» Work instruction:
Only the lines below starting at the one that contains "Definition atomic_compare_exchange_strong_explicit (X" and ending at the one that contains "Definition __impl_fetch_and (X" are to be reproduced, exactly and with both ends kept.

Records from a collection
::::::::
Definition atomic_store_explicit (X V : Z) : aprog unit :=
  _ ← fetch_and_op (osize t) false X (fun _ => atmp V); mret tt.

Definition atomic_exchange_explicit (X V : Z) : aprog Z :=
  r ← fetch_and_op (osize t) false X (fun _ => atmp V); mret (aret (oval t r)).

Definition atomic_compare_exchange_weak_explicit (X E V : Z) : aprog (bool * Z) :=
  '(b, e) ← c11_cas (osize t) false X E (atmp V); mret (b, oval t e).

Definition atomic_compare_exchange_strong_explicit (X E V : Z) : aprog (bool * Z) :=
  '(b, e) ← c11_cas (osize t) false X E (atmp V); mret (b, oval t e).
End generic.

(** The functions instantiated for the unsigned type of [n] bytes. *)
Section stub.
Context (n : nat).

Definition nand (a b : Z) : Z := Z.lnot (Z.land a b).

Definition __impl_fetch_add (X V : Z) : aprog Z := fetch_and_op n false X (fun v => v + V).

Definition __impl_fetch_sub (X V : Z) : aprog Z := fetch_and_op n false X (fun v => v - V).

Definition __impl_fetch_and (X V : Z) : aprog Z := fetch_and_op n false X (fun v => Z.land v V).

Definition __impl_fetch_xor (X V : Z) : aprog Z := fetch_and_op n false X (fun v => Z.lxor v V).

Definition __impl_fetch_nand (X V : Z) : aprog Z := fetch_and_op n false X (fun v => nand v V).

Definition __impl_fetch_or (X V : Z) : aprog Z := fetch_and_op n false X (fun v => Z.lor v V).

Definition __impl_add_fetch (X V : Z) : aprog Z := op_and_fetch n false X (fun v => v + V).

Definition __impl_sub_fetch (X V : Z) : aprog Z := op_and_fetch n false X (fun v => v - V).

Definition __impl_and_fetch (X V : Z) : aprog Z := op_and_fetch n false X (fun v => Z.land v V).

Definition __impl_xor_fetch (X V : Z) : aprog Z := op_and_fetch n false X (fun v => Z.lxor v V).

Definition __impl_nand_fetch (X V : Z) : aprog Z := op_and_fetch n false X (fun v => nand v V).

Definition __impl_or_fetch (X V : Z) : aprog Z := op_and_fetch n false X (fun v => Z.lor v V).

Definition __impl_load (X : Z) : aprog Z := fetch_and_op n false X (fun v => v).

Definition __impl_store (X V : Z) : aprog unit := astore n X V.

Definition __impl_exchange (X V : Z) : aprog Z := fetch_and_op n false X (fun _ => V).

Definition __impl_compare_exchange (X E V : Z) : aprog (bool * Z) := c11_cas n false X E V.
End stub.
End GccAtomic.

(** * [catomic_clang_c11.h] *)

Module ClangC11.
::::::::
» Solution:
Definition atomic_compare_exchange_strong_explicit (X E V : Z) : aprog (bool * Z) :=
  '(b, e) ← c11_cas (osize t) false X E (atmp V); mret (b, oval t e).
End generic.

(** The functions instantiated for the unsigned type of [n] bytes. *)
Section stub.
Context (n : nat).

Definition nand (a b : Z) : Z := Z.lnot (Z.land a b).

Definition __impl_fetch_add (X V : Z) : aprog Z := fetch_and_op n false X (fun v => v + V).

Definition __impl_fetch_sub (X V : Z) : aprog Z := fetch_and_op n false X (fun v => v - V).

Definition __impl_fetch_and (X V : Z) : aprog Z := fetch_and_op n false X (fun v => Z.land v V).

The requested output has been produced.